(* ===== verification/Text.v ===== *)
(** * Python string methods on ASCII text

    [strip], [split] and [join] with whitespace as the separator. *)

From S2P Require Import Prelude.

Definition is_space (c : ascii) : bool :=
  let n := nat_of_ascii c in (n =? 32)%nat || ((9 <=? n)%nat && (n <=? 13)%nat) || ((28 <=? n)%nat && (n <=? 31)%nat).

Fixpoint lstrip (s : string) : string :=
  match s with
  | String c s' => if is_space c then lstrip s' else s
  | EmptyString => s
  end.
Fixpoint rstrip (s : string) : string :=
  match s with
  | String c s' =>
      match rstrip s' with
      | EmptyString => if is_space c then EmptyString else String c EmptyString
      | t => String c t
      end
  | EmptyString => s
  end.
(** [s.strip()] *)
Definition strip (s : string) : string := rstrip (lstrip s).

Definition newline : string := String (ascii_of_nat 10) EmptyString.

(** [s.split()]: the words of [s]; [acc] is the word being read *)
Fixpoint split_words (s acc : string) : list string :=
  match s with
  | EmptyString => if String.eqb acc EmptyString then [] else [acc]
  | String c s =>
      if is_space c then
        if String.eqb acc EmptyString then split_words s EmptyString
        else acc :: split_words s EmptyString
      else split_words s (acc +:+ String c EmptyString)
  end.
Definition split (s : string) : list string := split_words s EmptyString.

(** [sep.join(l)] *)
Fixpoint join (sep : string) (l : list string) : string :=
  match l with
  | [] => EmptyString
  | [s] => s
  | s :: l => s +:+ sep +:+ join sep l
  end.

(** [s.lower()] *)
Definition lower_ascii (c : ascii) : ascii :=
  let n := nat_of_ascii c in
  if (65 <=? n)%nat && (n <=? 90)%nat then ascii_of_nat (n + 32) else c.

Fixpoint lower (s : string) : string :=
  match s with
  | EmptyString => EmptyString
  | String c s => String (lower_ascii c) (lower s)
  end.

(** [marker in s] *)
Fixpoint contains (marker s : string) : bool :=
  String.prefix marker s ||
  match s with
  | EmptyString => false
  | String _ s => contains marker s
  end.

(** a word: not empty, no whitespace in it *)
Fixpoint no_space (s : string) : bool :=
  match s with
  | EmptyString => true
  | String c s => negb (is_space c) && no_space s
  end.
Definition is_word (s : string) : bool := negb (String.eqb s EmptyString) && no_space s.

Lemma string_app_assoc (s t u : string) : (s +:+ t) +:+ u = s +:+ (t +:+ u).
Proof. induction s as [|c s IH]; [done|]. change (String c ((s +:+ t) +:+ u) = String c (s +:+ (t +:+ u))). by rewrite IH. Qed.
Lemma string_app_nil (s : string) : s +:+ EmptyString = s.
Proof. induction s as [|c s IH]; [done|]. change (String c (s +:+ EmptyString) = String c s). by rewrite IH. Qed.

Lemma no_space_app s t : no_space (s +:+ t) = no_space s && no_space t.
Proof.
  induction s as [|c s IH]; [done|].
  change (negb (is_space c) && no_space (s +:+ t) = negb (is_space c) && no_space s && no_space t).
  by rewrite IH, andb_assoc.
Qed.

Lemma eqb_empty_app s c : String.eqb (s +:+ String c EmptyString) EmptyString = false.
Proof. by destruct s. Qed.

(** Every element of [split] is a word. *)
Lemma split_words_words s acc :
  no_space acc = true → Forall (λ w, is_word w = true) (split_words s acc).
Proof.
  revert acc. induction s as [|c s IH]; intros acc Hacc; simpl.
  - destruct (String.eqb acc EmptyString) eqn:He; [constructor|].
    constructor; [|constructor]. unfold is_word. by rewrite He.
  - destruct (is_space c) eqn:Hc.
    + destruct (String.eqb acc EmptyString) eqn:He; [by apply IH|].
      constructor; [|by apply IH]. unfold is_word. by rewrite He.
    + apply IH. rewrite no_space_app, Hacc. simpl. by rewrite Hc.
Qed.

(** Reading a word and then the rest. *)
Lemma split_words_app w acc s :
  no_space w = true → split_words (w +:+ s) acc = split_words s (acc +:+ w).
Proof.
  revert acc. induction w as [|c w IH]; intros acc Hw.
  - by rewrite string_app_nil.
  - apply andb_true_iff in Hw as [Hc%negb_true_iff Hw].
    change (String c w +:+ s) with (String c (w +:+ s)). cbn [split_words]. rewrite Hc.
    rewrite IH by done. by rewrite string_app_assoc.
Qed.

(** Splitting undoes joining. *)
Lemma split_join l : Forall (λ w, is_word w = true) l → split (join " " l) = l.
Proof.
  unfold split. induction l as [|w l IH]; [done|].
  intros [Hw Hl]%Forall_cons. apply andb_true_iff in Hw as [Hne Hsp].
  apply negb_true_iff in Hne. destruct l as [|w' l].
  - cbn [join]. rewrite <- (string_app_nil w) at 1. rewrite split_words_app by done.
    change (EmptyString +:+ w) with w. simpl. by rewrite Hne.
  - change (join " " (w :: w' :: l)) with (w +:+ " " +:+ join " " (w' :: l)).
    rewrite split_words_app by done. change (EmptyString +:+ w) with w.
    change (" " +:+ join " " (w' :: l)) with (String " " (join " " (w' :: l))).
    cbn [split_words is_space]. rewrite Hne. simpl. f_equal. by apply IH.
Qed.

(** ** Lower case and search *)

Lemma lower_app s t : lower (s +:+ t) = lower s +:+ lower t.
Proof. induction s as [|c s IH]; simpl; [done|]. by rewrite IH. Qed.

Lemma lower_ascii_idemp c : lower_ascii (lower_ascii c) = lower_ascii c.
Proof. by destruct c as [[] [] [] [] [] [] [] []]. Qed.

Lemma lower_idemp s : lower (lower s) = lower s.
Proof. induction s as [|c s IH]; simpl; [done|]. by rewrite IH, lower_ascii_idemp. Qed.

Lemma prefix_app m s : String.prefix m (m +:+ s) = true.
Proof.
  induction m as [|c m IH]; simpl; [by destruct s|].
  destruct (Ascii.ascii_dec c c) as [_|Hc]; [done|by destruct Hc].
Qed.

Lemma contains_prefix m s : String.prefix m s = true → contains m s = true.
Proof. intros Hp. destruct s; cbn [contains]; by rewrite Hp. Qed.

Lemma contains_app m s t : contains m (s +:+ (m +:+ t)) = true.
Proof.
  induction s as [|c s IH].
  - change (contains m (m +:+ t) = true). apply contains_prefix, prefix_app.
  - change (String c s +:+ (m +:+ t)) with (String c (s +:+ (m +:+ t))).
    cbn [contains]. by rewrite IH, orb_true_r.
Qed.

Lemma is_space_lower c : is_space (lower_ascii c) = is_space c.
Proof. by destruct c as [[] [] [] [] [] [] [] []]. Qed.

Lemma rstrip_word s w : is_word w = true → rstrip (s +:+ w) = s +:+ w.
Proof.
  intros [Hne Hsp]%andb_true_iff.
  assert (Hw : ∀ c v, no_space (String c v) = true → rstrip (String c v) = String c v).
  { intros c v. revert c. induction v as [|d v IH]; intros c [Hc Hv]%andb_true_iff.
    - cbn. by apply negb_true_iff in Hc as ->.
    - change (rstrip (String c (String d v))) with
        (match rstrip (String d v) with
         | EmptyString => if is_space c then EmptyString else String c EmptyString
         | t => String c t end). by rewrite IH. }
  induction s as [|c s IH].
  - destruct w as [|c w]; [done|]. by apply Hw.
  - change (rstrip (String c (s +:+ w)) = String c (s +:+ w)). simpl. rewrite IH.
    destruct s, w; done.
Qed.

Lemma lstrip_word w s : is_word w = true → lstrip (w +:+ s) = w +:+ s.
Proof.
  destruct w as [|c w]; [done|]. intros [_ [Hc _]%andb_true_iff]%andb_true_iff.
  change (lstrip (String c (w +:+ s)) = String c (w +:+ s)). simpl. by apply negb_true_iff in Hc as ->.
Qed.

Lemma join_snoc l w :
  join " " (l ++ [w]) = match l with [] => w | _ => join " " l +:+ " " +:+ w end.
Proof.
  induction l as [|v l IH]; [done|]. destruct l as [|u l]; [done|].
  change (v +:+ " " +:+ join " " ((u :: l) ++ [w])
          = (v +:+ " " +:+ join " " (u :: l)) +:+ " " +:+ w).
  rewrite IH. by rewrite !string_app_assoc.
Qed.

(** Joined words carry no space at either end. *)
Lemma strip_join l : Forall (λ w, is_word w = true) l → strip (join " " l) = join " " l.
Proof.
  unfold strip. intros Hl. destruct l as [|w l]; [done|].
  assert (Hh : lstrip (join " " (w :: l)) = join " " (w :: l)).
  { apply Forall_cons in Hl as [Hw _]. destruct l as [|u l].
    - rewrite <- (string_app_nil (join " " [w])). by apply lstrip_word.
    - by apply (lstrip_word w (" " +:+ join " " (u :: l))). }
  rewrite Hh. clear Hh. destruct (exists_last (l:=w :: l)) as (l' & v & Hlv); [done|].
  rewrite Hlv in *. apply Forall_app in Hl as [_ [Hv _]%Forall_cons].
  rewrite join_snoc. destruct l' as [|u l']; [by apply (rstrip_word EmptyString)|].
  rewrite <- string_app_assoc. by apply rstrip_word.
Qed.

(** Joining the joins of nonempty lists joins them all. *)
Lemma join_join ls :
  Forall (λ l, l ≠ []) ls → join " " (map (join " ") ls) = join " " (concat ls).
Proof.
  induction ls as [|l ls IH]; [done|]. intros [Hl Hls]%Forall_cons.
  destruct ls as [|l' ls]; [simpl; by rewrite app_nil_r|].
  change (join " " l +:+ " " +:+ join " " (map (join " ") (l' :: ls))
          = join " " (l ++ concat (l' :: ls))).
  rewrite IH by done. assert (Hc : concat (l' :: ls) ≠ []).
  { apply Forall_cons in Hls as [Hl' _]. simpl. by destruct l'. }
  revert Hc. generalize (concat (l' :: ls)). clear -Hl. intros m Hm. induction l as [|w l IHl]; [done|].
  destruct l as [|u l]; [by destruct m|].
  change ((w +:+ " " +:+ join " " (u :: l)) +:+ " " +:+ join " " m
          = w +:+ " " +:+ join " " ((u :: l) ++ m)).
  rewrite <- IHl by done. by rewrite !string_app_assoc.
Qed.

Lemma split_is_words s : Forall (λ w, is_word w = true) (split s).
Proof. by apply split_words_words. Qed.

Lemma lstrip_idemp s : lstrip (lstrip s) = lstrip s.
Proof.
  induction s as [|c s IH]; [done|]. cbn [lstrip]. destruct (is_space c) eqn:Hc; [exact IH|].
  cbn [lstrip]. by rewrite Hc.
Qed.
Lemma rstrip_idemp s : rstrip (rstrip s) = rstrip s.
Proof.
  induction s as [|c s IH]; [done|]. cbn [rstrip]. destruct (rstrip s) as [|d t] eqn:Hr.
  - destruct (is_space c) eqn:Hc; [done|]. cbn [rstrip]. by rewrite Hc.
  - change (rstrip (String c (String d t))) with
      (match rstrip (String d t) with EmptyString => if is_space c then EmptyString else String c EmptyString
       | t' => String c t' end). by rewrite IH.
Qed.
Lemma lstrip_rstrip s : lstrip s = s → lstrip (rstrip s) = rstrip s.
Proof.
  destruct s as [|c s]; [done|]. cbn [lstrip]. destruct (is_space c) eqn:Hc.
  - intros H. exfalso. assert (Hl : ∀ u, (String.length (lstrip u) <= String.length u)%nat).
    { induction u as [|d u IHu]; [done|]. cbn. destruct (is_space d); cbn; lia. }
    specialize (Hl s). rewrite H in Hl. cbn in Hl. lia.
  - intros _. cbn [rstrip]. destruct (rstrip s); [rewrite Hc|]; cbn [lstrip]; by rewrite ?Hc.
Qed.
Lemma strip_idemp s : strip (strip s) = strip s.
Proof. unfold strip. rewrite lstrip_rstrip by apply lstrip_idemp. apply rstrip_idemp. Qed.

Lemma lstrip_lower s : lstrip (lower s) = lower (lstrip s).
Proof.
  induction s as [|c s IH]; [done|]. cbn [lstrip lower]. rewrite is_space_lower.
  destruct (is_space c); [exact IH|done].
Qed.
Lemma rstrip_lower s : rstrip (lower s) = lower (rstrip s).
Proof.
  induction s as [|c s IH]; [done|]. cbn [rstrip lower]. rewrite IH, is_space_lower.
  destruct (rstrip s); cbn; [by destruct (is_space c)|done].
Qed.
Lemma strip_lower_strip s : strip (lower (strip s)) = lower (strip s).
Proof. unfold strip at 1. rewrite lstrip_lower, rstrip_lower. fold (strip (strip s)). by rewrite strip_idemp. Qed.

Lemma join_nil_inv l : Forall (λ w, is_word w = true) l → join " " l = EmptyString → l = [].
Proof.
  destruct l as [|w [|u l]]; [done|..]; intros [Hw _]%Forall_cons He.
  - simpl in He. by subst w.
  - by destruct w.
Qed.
········
§ **Prompt**: Using the entries above, return exactly the lines from the line with "Lemma no_space_app s" to the line with "Lemma split_words_words s", counting both of those lines.

§ **Solved problem**:
Lemma no_space_app s t : no_space (s +:+ t) = no_space s && no_space t.
Proof.
  induction s as [|c s IH]; [done|].
  change (negb (is_space c) && no_space (s +:+ t) = negb (is_space c) && no_space s && no_space t).
  by rewrite IH, andb_assoc.
Qed.

Lemma eqb_empty_app s c : String.eqb (s +:+ String c EmptyString) EmptyString = false.
Proof. by destruct s. Qed.

(** Every element of [split] is a word. *)
Lemma split_words_words s acc :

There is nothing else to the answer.